Sunday, December 25, 2005

Wishing to be Brave

The apparent vulnerability of virtue to fate is not a new theme in these pages, but let’s see whether we can use an example to focus our intuitions.

Imagine a young merchant marine officer—call him Jim—serving as second mate on a dilapidated freighter sailing the Indian Ocean. This trip Jim’s ship has taken on a large number of passengers, Muslims on pilgrimage to Mecca. A storm suddenly blows up and the old ship begins to founder. The crew panic and decides to abandon the ship & passengers. Jim does not panic and resolves to stay with the ship and to try to persuade the rest of the crew to do so as well. He rushes up to the deck where the crew is about to board lifeboats. He starts to address the crew when suddenly he has some kind of seizure and falls unconscious on the deck. The crew picks him up, puts him in a lifeboat, and sails away abandoning the ship & its passengers.

What do our moral intuitions say about Jim’s conduct? First of all, did he do anything cowardly since in fact he ends up abandoning the passengers? No. He was rendered unconscious by the seizure and carried off the boat by the crew. He did not abandon or desert the passengers. Then did he behave bravely? Unfortunately, no. He wished to behave bravely, and had decided to stay with the ship, and probably would have stayed were it not for the seizure. But in fact, he was unable to carry out his intention to stay with the ship and rally the crew. He did not act courageous, though he wished to.

I want to consider the Stoic reaction to this story, but first notice that we could tell a very similar story about any intended but frustrated act of virtue. We could imagine someone wishing to act temperately or justly or prudently, but frustrated in the event by some circumstance beyond his control. Our general intuition about such cases seems to be that they show that virtue, which is after all primarily a mater of taking action, can be frustrated by bad luck or fate. Unlucky people like Jim don’t fall into vice because they cannot do what they wish to do, but virtue escapes them because they cannot take the right actions.

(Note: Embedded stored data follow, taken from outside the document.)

(** X22.  Sparkles fade and go.  [spawnHitEffect], with draws in
    [0, 1), appends one sparkle to the list: at the point given, aged
    0, with a life span from 0.25 to 0.35 and a size from 12 to 20.  A
    step [dt >= 0] ages every sparkle by [dt] and keeps exactly those
    still younger than their life span, each of which is then drawn
    with an opacity in (0, 1]; none is added; and a step of 0.35 or
    more leaves none. *)
Theorem sparkles_fade (dt : R) (fxs : list HitEffect) :
  0 <= dt -> Forall sparkle_ok fxs ->
  Forall (fun fx' =>
            (exists fx, fx ∈ fxs /\ fx_life fx' = fx_life fx + dt /\
                        fx_maxLife fx' = fx_maxLife fx) /\
            sparkle_ok fx' /\ 0 < fx_alpha fx' <= 1)
    (updateHitEffects dt fxs) /\
  (forall fx, fx ∈ fxs -> fx_life fx + dt < fx_maxLife fx ->
     exists fx', fx' ∈ updateHitEffects dt fxs /\
                 fx_life fx' = fx_life fx + dt) /\
  (length (updateHitEffects dt fxs) <= length fxs)%nat /\
  (35 / 100 <= dt -> updateHitEffects dt fxs = []) /\
  (forall x y draw1 draw2 draw3,
     0 <= draw1 < 1 -> 0 <= draw2 < 1 ->
     exists fx,
       spawnHitEffect x y draw1 draw2 draw3 fxs = fxs ++ [fx] /\
       fx_x fx = x /\ fx_y fx = y /\ fx_life fx = 0 /\
       25 / 100 <= fx_maxLife fx <= 35 / 100 /\
       12 <= fx_size fx <= 20 /\
       sparkle_ok fx).
Proof.
  intros Hdt Hok.
  assert (Hkept : Forall (fun fx' =>
            (exists fx, fx ∈ fxs /\ fx_life fx' = fx_life fx + dt /\
                        fx_maxLife fx' = fx_maxLife fx) /\
            sparkle_ok fx' /\ 0 < fx_alpha fx' <= 1)
                    (updateHitEffects dt fxs)).
  { apply Forall_forall. intros fx' Hin.
    apply updateHitEffects_elem in Hin as (Hlt & fx & Hfx & Hl & Hm).
    split; [exists fx; auto |].
    rewrite Forall_forall in Hok. destruct (Hok fx Hfx) as [[H0 H1] H2].
    assert (Hpos : 0 < fx_maxLife fx') by lra.
    split; [unfold sparkle_ok; lra |].
    unfold fx_alpha.
    assert (Hq : 0 <= fx_life fx' / fx_maxLife fx' < 1).
    { split.
      - apply Rmult_le_pos; [lra |]. apply Rlt_le, Rinv_0_lt_compat, Hpos.
      - apply (Rmult_lt_reg_r (fx_maxLife fx')); [exact Hpos |].
        unfold Rdiv. rewrite Rmult_assoc, Rinv_l by lra. lra. }
    lra. }
  split; [exact Hkept |]. split; [| split; [| split]].
  - intros fx Hfx Hyoung.
    exists (mkHitEffect (fx_x fx) (fx_y fx) (fx_life fx + dt) (fx_maxLife fx)
              (fx_size fx) (fx_rotation fx)).
    split; [| reflexivity].
    unfold updateHitEffects. apply list_elem_of_filter. split.
    + apply Rltb_spec. exact Hyoung.
    + apply list_elem_of_fmap. exists fx. split; [reflexivity | exact Hfx].
  - unfold updateHitEffects.
    etransitivity; [apply length_filter |]. now rewrite length_fmap.
  - intros Hlong. destruct (updateHitEffects dt fxs) as [| fx' rest] eqn:E;
      [reflexivity |].
    exfalso.
    assert (Hin : fx' ∈ updateHitEffects dt fxs) by (rewrite E; left).
    apply updateHitEffects_elem in Hin as (Hlt & fx & Hfx & Hl & Hm).
    rewrite Forall_forall in Hok. destruct (Hok fx Hfx) as [[H0 H1] H2].
    lra.
  - intros x y draw1 draw2 draw3 Hd1 Hd2. unfold spawnHitEffect.
    eexists. split; [reflexivity |]. unfold sparkle_ok. cbn.
    repeat split; lra.
Qed.

End Arena.

(** * The examples, on the 800 by 800 canvas *)

Lemma CENTER_x_800 : CENTER_x 800 = 400.
Proof. unfold CENTER_x. lra. Qed.

Lemma CENTER_y_800 : CENTER_y 800 = 400.
Proof. unfold CENTER_y. lra. Qed.

Lemma ARENA_RADIUS_800 : ARENA_RADIUS 800 800 = 360.
Proof. unfold ARENA_RADIUS. rewrite Rmin_left by lra. lra. Qed.

(** ** The duel at 56, turn by turn *)

(** The triangle holds its place, whatever the time step. *)
Lemma kiter_after_fields (dt : R) :
  w_type (kiter_after 800 800 dt) = triangle /\
  w_alive (kiter_after 800 800 dt) = true /\
  w_x (kiter_after 800 800 dt) = 400 /\
  w_y (kiter_after 800 800 dt) = 400 /\
  w_cooldown (kiter_after 800 800 dt) = Rmax 0 (0 - dt).
Proof.
  unfold kiter_after.
  destruct (steer_fields 800 800 dt 0 (decay_timers dt kiter_mid) tank_56
              (mutate 0 (decay_timers dt) duel_56))
    as (-> & _ & -> & -> & _).
  destruct (steer_hold 800 800 dt 0 (decay_timers dt kiter_mid) tank_56
              (mutate 0 (decay_timers dt) duel_56)) as [-> ->].
  - rewrite shouldMove_triangle
      by (rewrite decay_timers_idle by (cbn; lra); reflexivity).
    rewrite decay_timers_idle by (cbn; lra). cbn.
    rewrite hypot_along by lra. rewrite num_or_nonzero by lra.
    unfold Rgtb. rewrite !Rltb_false by lra. reflexivity.
  - rewrite decay_timers_idle by (cbn; lra). cbn. repeat split.
Qed.

Lemma duel_56_kiter_target (dt : R) :
  findTarget 0 (decay_timers dt kiter_mid)
    (warriors (mutate 0 (decay_timers dt) duel_56)) = Some (1%nat, tank_56).
Proof.
  apply findTarget_only; try reflexivity.
  - discriminate.
  - rewrite decay_timers_idle by (cbn; lra). discriminate.
  - intros [| [| m]] e Hm He; try discriminate; [now left | lia].
Qed.

(** With time going forward it also fires: the cooldown is zero and the
    square is within range. *)
Lemma duel_56_kiter_turn (dt : R) :
  0 <= dt ->
  Warrior_update 800 800 dt 0 duel_56 =
    {| warriors := [set_cooldown (8 / 10) (kiter_after 800 800 dt); tank_56];
       projectiles := [new_Projectile (kiter_after 800 800 dt) tank_56] |}.
Proof.
  intros Hdt.
  destruct (kiter_after_fields dt) as (Ht & Ha & Hx & Hy & Hc).
  rewrite (Warrior_update_step 800 800 dt 0 duel_56 kiter_mid 1 tank_56);
    try reflexivity; [| apply duel_56_kiter_target].
  rewrite (attemptAttack_ranged 0 1 _ (kiter_after 800 800 dt) tank_56);
    try reflexivity; [| exact Ht].
  unfold distanceTo, w_config. rewrite Hx, Hy, Hc, Ht. cbn.
  rewrite hypot_along by lra. rewrite Rmax_left by lra.
  unfold Rgtb. rewrite Rltb_false by lra. rewrite Rleb_true by lra.
  reflexivity.
Qed.
(** * labgrid configuration resolution: merge, includes, templates

    A shallow embedding of [labgrid/util/yaml.py] (the custom YAML loader
    helpers, [data_merge], [resolve_includes], [resolve_templates],
    [OptionalTemplate]) together with the properties its specification
    states about them.

    Conventions of the embedding:
    - a document tree is a value of type [value]; Python objects are modelled
      as values, i.e. trees without shared mutable sub-objects (documents
      that do not use YAML anchors to alias a list or a mapping);
    - a Python exception is the [Raise] outcome of a [result];
    - a [dict] is an association list in insertion order whose keys are
      pairwise distinct ([wf_dict]); its [dict_kind] records whether the
      object is a [collections.OrderedDict] (every YAML mapping, see
      [_dict_constructor]) or a plain [dict] (what [json.load] builds);
    - the substitution mappings are finite maps from names to strings. *)

From Stdlib Require Import ZArith String Ascii List Bool Lia.
From Stdlib Require Import Floats.SpecFloat.
From stdpp Require Import base option list strings gmap.
From Equations Require Import Equations.

Open Scope string_scope.
Open Scope list_scope.

(** ** Trees *)

Inductive dict_kind := PlainDict | OrderedDict.

Unset Elimination Schemes.

Inductive value :=
| VNone
| VBool (b : bool)
| VInt (n : Z)
| VFloat (f : spec_float)
| VStr (s : string)
| VUserString (s : string)          (* block style scalar, [_str_constructor] *)
| VList (items : list value)
| VTuple (items : list value)       (* tag python/tuple *)
| VDict (kind : dict_kind) (items : list (string * value))
| VTemplate (template : string)     (* string.Template, tag !template *)
| VOptionalTemplate (tmpl : string) (* tag !optional_template *)
| VObject (id : nat).               (* any other object, by identity *)

Set Elimination Schemes.

(** ** Exceptions *)

Inductive exn :=
| InvalidConfigError (msg : string)
| TypeError (msg : string)
| KeyError (key : string)
| ValueError (msg : string)
| RuntimeError (msg : string)
| FileNotFoundError (filename : string).

Inductive result (A : Type) :=
| Ok (a : A)
| Raise (e : exn).

Arguments Ok {A} a.
Arguments Raise {A} e.

Definition bind {A B} (r : result A) (k : A -> result B) : result B :=
  match r with
  | Ok a => k a
  | Raise e => Raise e
  end.

Notation "'let*' x ':=' r 'in' k" := (bind r (fun x => k))
  (at level 10, x name, r at level 100, k at level 200).

Definition is_ok {A} (r : result A) : bool :=
  match r with Ok _ => true | Raise _ => false end.

(** ** Python's view of a value: its class *)

(** [str(type(x))]. *)
Definition type_repr (x : value) : string :=
  match x with
  | VNone => "<class 'NoneType'>"
  | VBool _ => "<class 'bool'>"
  | VInt _ => "<class 'int'>"
  | VFloat _ => "<class 'float'>"
  | VStr _ => "<class 'str'>"
  | VUserString _ => "<class 'collections.UserString'>"
  | VList _ => "<class 'list'>"
  | VTuple _ => "<class 'tuple'>"
  | VDict PlainDict _ => "<class 'dict'>"
  | VDict OrderedDict _ => "<class 'collections.OrderedDict'>"
  | VTemplate _ => "<class 'string.Template'>"
  | VOptionalTemplate _ => "<class 'labgrid.util.yaml.OptionalTemplate'>"
  | VObject _ => "<class 'object'>"
  end.

(** [type(x).__name__]. *)
Definition type_name (x : value) : string :=
  match x with
  | VNone => "NoneType"
  | VBool _ => "bool"
  | VInt _ => "int"
  | VFloat _ => "float"
  | VStr _ => "str"
  | VUserString _ => "UserString"
  | VList _ => "list"
  | VTuple _ => "tuple"
  | VDict PlainDict _ => "dict"
  | VDict OrderedDict _ => "OrderedDict"
  | VTemplate _ => "Template"
  | VOptionalTemplate _ => "OptionalTemplate"
  | VObject _ => "object"
  end.
Lemma model_selection_witness :
  exists response kw,
    @chat_endpoint Sim.world
      {| messages := [Sim.user_says (lit "hi")];
         data := Some [(lit "temperature", PInt 1); (lit "model", PStr (lit "flaky"))] |}
      = Returned response /\
    upstream_calls (body response) = [kw] /\
    Completions.model kw = PStr (lit "flaky").
Proof.
  assert (Hret : exists response,
            @chat_endpoint Sim.world
              {| messages := [Sim.user_says (lit "hi")];
                 data := Some [(lit "temperature", PInt 1); (lit "model", PStr (lit "flaky"))] |}
            = Returned response) by (eexists; reflexivity).
  destruct Hret as [response Hret].
  destruct (@model_selection Sim.world _ _ Hret) as (kw & Hcalls & _ & Htruthy & _).
  exists response, kw. split; [exact Hret | split; [exact Hcalls|]].
  apply (Htruthy [(lit "temperature", PInt 1); (lit "model", PStr (lit "flaky"))]);
    reflexivity.
Defined.

Lemma health_always_ok_witness :
  @app Sim.world {| method := lit "GET"; path := lit "/health"; json := Some (PStr (lit "ignored")) |}
    = JSONResponse 200 health_check /\
  nth_error
    (@serve Sim.world
       ([Sim.post_chat (PDict [(lit "messages", PList [])])]
        ++ {| method := lit "GET"; path := lit "/health"; json := Some (PStr (lit "ignored")) |}
           :: []))
    1
    = Some (JSONResponse 200 health_check).
Proof.
  destruct (@health_always_ok Sim.world
              {| method := lit "GET"; path := lit "/health"; json := Some (PStr (lit "ignored")) |}
              eq_refl eq_refl) as (Happ & _ & Hserve).
  split; [exact Happ|].
  apply (Hserve [Sim.post_chat (PDict [(lit "messages", PList [])])] []).
Defined.

(** C9, as the claim states it, fails: the upstream rejects the call made for
    an empty list of messages, and the stream is the error frame alone, with
    no done frame. *)
Lemma empty_messages_counterexample :
  exists response,
    @app Sim.world (Sim.post_chat (PDict [(lit "messages", PList [])]))
      = EventStream 200 response /\
    stopped (body response) = Closed /\
    frames (body response)
      = [@error_frame Sim.world (Sim.on_error 0 (lit "messages: array too short"))] /\
    count DoneFrame (frames (body response)) = 0.
Proof.
  eexists. split; [reflexivity|]. repeat split.
Qed.

Lemma empty_messages_accepted_witness :
  Validate.chat_request (PDict [(lit "messages", PList [])])
    = Some {| messages := []; data := None |} /\
  @app Sim.world (Sim.post_chat (PDict [(lit "messages", PList [])])) <> Unprocessable.
Proof.
  destruct (@empty_messages_accepted Sim.world [(lit "messages", PList [])] None
              eq_refl eq_refl) as (Hvalid & _ & Hnot & _).
  split; [exact Hvalid | exact Hnot].
Defined.

(** * Further properties *)

(** ** Start-up *)

Lemma str_eqb_eq (a b : str) : str_eqb a b = true <-> a = b.
Proof.
  revert b. induction a as [|x a IH]; intros [|y b]; cbn [str_eqb];
    try (split; [discriminate | discriminate]); [split; reflexivity|].
  rewrite andb_true_iff, N.eqb_eq, IH. split.
  - intros [-> ->]. reflexivity.
  - intros Heq. injection Heq as -> ->. split; reflexivity.
Qed.

Lemma str_eqb_neq (a b : str) : a <> b -> str_eqb a b = false.
Proof.
  intros Hne. destruct (str_eqb a b) eqn:Heq; [|reflexivity].
  apply str_eqb_eq in Heq. contradiction.
Qed.

Lemma sk_is_not_op (key : str) :
  startswith key (lit "sk-") = true -> startswith key (lit "op://") = false.
Proof.
  destruct key as [|c key]; [discriminate|]. cbn [lit startswith].
  intros Hsk. apply andb_true_iff in Hsk. destruct Hsk as [Hc _].
  apply N.eqb_eq in Hc. subst c. reflexivity.
Qed.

For the Stoic virtue lies in the sphere of choice. If one judges correctly and makes the right choice, then one is virtuous regardless of what actions actually follow. Jim correctly judged that his duty was to stay despite the danger, and that is what he chose to do. He just couldn’t execute that choice, because, after all, our body is not something “in our power”. But he chose bravely, and that was all the counted.

The Stoic view of virtue is counterintuitive. We agree, in the example at hand, that Jim chose commendably. But bravery and justice and the rest require actually carrying out good intentions in appropriate actions. Intentions are not enough. Maybe, or probably, Jim would have stayed if he had remained conscious. But he didn’t, and that is the final word on whether he was courageous or not. Virtue is not decided by the counterfactual.

“But actions are not in my power and sometimes, as here, my good intentions are frustrated.” Yes, that’s how it is. Jim was unlucky, and we will be unlucky sometimes in our attempts to be virtuous. Virtue in this sense is not "in our power."